* _Records for this task_:
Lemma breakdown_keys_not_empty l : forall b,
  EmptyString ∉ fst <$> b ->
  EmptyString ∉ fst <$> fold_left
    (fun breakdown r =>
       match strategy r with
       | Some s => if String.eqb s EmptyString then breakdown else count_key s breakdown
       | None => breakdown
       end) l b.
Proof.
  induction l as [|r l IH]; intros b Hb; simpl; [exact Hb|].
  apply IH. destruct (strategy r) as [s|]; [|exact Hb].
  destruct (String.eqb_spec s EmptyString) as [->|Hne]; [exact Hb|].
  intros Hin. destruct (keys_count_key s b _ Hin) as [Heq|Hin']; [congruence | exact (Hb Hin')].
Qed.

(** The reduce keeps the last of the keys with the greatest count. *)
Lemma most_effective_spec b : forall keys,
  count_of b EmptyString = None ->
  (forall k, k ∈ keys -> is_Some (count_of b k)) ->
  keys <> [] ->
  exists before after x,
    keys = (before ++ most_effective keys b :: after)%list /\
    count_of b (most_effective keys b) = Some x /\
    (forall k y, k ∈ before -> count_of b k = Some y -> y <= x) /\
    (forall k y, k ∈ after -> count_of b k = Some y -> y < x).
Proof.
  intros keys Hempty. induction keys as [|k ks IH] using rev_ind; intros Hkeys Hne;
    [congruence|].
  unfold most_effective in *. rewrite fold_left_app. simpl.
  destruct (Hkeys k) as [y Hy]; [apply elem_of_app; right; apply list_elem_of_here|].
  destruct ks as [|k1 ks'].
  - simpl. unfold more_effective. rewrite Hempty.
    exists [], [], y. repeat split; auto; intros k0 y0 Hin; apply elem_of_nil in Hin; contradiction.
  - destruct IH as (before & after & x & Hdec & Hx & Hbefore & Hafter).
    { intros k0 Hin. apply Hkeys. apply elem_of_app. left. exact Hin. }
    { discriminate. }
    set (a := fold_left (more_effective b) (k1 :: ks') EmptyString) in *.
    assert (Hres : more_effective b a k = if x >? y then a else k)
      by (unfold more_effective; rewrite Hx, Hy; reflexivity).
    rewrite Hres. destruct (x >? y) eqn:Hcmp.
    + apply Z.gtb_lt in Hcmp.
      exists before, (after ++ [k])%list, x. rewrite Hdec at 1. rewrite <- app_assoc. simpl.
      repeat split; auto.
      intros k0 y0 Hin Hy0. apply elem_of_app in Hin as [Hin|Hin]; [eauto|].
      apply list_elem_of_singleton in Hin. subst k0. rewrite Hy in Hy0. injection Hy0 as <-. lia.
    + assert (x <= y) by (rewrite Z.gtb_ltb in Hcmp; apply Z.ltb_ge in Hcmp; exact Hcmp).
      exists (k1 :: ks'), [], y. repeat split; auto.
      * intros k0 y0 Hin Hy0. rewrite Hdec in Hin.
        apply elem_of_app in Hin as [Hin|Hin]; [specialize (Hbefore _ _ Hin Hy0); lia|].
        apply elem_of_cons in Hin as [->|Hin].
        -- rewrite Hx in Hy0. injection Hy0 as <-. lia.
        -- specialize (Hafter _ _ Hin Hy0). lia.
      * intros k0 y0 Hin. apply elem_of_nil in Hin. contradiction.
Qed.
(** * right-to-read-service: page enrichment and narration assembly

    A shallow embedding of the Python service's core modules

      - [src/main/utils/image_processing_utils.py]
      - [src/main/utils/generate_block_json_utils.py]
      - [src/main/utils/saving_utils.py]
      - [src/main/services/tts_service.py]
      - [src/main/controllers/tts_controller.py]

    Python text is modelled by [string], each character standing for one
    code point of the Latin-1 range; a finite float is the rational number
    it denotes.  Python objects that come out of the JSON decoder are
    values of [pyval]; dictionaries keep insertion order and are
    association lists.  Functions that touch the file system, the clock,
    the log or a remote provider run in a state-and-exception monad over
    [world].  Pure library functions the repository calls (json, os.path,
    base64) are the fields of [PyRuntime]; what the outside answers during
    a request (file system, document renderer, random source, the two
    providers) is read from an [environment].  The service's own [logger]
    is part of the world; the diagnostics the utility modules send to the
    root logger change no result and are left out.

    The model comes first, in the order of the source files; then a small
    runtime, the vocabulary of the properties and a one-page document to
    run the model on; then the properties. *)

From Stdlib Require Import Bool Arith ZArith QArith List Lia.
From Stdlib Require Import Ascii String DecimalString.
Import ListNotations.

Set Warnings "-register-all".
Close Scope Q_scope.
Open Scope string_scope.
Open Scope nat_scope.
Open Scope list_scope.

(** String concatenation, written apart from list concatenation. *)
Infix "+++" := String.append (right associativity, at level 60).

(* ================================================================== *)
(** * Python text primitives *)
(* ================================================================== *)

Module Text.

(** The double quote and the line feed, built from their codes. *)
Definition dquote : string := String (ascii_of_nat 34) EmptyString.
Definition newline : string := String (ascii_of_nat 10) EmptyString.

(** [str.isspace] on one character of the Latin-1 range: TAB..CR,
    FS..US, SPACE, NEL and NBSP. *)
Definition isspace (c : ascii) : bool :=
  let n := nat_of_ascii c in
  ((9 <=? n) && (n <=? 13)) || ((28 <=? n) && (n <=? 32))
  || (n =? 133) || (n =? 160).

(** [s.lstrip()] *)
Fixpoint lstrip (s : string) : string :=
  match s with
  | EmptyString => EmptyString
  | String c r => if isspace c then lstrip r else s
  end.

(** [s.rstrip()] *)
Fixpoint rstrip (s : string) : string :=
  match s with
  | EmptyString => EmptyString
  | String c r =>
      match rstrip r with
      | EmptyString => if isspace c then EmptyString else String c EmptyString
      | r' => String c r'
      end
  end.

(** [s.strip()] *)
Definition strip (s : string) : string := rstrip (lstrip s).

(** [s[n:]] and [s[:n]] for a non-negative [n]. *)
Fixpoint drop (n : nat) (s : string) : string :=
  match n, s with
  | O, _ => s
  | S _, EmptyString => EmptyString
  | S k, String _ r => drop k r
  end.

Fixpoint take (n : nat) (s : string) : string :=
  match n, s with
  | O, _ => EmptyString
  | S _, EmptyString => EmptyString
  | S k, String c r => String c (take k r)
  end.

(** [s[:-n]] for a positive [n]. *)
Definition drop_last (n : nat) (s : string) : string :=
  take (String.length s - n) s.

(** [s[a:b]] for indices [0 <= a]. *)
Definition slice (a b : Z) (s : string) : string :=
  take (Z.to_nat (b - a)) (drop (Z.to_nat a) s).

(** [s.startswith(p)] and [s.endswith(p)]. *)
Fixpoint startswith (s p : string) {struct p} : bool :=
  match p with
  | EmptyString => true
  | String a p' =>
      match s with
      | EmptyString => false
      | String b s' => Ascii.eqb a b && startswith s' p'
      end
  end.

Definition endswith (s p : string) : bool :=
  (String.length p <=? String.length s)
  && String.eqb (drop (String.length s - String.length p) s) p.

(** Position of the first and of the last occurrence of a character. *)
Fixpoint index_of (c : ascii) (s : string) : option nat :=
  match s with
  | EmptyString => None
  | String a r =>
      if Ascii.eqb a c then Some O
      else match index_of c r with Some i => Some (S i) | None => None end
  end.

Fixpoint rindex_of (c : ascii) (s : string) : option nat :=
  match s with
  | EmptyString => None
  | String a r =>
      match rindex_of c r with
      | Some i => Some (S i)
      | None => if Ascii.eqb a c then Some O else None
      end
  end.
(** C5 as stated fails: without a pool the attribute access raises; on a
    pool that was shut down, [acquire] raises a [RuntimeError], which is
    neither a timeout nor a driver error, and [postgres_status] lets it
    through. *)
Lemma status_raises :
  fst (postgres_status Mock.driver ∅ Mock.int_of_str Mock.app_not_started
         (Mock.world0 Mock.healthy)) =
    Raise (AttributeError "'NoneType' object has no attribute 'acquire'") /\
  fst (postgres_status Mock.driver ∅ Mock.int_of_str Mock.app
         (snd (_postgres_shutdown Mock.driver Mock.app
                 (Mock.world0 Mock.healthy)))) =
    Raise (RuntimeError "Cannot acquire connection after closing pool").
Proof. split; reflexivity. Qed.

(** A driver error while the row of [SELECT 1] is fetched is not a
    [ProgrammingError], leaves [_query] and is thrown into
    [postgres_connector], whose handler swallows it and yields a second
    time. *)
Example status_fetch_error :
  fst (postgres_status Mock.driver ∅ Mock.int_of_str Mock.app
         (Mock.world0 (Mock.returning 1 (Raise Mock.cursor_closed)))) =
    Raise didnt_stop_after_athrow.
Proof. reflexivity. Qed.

--

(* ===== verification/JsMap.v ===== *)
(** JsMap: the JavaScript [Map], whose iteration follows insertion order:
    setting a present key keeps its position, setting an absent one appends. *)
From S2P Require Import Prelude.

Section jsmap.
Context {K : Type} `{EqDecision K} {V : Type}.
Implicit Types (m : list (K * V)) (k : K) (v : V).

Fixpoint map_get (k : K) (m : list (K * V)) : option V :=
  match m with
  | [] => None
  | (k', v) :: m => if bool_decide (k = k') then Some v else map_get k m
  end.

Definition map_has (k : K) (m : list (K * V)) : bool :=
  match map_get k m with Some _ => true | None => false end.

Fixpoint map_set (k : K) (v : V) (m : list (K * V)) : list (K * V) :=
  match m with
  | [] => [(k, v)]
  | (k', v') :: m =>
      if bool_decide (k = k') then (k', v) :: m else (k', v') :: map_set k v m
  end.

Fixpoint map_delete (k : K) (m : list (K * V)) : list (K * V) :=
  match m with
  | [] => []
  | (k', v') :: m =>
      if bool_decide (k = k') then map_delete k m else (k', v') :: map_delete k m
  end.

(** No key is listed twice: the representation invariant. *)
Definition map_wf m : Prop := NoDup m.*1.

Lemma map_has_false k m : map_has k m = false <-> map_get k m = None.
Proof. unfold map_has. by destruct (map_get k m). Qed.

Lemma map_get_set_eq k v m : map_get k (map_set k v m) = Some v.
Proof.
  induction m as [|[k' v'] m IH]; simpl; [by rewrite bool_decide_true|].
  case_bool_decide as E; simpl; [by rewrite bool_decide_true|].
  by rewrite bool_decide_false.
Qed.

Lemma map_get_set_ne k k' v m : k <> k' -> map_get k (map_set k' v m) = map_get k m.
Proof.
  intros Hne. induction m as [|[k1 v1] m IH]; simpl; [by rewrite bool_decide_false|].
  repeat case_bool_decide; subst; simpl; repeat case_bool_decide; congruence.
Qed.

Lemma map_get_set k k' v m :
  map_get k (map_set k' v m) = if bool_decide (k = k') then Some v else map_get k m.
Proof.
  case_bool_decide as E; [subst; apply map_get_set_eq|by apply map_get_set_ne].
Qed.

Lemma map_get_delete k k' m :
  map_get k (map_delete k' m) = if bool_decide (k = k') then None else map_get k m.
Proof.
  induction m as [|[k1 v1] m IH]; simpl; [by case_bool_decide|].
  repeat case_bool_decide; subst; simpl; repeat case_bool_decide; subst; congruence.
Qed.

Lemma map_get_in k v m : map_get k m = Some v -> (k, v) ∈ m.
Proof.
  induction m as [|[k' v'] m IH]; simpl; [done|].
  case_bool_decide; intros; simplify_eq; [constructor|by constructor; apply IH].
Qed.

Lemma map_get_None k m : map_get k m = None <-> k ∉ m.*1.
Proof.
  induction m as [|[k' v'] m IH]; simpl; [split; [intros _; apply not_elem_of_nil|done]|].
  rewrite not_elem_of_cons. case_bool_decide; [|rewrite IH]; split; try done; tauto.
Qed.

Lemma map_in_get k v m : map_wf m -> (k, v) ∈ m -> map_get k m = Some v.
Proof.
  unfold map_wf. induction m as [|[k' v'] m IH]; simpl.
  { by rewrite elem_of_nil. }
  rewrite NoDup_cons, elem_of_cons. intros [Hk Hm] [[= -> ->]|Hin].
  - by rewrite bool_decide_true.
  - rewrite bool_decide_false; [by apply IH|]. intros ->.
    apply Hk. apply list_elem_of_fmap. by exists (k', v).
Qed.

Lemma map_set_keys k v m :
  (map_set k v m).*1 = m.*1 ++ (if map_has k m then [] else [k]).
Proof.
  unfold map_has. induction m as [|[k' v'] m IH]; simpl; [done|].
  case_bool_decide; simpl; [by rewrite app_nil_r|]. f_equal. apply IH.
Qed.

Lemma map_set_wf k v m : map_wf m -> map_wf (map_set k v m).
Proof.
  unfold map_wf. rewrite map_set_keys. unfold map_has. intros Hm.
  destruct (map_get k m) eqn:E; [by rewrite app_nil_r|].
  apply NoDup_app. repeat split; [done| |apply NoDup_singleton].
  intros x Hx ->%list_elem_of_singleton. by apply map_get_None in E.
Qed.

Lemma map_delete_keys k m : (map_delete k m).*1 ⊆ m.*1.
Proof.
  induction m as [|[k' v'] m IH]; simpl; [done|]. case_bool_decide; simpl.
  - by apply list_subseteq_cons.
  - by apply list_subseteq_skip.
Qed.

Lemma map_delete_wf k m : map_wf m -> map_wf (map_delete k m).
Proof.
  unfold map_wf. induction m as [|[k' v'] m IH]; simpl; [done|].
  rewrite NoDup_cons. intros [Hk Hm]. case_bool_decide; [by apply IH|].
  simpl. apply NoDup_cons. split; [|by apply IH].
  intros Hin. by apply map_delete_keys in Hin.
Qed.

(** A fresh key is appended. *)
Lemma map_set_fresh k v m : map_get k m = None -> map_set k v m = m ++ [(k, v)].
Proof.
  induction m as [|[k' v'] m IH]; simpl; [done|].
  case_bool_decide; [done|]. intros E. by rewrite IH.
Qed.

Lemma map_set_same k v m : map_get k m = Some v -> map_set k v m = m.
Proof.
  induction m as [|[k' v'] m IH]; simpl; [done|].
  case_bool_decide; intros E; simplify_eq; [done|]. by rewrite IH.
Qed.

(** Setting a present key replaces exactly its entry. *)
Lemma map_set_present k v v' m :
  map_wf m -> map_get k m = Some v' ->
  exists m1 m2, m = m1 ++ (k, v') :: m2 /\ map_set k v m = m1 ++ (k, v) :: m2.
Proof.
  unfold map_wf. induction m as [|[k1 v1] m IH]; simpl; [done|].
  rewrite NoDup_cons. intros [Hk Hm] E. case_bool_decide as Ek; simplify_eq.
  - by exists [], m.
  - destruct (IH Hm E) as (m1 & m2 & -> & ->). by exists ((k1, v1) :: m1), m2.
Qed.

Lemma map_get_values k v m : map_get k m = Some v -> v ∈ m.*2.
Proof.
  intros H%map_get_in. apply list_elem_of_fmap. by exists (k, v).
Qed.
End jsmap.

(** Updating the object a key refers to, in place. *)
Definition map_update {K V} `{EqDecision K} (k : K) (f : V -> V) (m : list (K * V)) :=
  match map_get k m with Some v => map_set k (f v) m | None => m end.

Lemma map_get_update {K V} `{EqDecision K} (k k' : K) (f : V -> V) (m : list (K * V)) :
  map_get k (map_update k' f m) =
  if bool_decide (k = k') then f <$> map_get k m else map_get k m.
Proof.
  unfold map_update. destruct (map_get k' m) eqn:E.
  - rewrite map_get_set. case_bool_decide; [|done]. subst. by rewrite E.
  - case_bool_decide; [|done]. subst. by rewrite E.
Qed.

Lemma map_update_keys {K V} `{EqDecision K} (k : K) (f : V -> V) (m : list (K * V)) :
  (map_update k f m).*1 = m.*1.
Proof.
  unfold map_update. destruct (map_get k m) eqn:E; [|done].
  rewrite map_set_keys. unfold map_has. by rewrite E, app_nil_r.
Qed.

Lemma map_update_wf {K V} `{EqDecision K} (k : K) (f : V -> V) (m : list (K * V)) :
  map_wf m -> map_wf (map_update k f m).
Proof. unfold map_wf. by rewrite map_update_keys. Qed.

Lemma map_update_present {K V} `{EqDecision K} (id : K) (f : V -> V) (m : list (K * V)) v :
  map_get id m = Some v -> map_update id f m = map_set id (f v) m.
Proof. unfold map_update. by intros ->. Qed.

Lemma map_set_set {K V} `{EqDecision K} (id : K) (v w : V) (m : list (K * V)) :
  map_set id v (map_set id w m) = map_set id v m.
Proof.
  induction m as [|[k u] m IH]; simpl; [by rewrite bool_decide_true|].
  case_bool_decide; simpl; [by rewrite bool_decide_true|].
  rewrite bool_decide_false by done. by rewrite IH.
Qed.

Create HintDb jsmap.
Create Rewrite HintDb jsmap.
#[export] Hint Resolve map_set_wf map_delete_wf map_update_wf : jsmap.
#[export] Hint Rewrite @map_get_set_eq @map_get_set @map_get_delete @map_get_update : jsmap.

---

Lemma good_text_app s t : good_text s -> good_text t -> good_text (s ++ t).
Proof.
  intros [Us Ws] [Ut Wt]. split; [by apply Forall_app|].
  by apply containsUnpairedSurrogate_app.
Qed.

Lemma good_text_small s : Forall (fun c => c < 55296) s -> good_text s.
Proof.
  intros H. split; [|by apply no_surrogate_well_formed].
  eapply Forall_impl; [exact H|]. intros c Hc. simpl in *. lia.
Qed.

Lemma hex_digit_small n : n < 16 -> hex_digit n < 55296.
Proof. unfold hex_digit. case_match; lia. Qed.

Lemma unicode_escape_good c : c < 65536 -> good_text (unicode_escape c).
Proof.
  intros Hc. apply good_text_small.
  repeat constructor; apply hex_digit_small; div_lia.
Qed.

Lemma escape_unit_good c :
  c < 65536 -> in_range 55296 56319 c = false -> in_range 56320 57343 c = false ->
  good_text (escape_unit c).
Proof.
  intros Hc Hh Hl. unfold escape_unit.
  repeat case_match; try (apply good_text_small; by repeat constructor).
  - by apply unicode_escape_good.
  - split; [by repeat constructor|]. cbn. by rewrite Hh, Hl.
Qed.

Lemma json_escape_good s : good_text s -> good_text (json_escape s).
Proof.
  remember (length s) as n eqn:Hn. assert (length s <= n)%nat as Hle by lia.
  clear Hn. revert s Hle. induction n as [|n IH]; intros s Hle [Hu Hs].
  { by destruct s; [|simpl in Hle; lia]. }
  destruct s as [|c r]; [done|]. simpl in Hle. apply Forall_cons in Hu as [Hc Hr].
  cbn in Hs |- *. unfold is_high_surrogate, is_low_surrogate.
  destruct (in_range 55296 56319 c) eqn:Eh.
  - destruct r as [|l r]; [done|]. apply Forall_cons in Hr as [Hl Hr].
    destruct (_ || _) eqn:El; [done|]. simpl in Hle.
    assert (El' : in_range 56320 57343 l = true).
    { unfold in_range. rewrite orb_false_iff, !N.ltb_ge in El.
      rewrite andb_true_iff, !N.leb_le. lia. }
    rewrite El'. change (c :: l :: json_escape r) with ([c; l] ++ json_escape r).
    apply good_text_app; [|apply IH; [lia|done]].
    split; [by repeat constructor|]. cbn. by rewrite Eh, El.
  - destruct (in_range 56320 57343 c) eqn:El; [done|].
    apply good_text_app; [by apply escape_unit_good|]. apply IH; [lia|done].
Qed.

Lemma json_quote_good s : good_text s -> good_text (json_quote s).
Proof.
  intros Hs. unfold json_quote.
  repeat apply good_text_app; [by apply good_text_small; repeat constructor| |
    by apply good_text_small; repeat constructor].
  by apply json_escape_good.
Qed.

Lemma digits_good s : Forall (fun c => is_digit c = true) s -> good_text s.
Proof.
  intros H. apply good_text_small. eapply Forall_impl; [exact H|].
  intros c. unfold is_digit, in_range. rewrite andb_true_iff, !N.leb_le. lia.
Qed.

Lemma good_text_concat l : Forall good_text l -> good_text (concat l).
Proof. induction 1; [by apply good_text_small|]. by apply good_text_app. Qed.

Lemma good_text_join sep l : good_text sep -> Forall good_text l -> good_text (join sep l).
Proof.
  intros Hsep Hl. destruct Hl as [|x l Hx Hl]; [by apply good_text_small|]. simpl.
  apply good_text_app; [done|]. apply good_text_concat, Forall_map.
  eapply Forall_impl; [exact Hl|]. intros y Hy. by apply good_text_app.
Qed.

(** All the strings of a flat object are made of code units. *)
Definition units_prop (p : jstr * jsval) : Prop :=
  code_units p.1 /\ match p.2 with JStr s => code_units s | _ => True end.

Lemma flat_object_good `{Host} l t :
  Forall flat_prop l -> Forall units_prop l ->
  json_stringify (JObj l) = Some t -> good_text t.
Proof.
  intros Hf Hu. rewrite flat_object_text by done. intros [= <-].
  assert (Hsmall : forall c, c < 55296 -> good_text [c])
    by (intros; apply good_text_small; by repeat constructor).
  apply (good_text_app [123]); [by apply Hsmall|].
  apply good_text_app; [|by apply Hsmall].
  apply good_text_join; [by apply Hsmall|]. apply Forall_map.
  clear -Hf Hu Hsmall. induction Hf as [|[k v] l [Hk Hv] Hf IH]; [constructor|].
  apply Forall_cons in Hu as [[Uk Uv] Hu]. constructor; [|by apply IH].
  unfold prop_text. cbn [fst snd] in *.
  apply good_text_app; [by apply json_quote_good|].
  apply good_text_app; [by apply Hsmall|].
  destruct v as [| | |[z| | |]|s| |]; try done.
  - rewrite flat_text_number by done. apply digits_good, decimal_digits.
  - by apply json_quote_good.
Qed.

* _Your instructions_:
Checking the material above line by line, count those that include the string "HintDb". Give the number alone.

* _Solution_:
2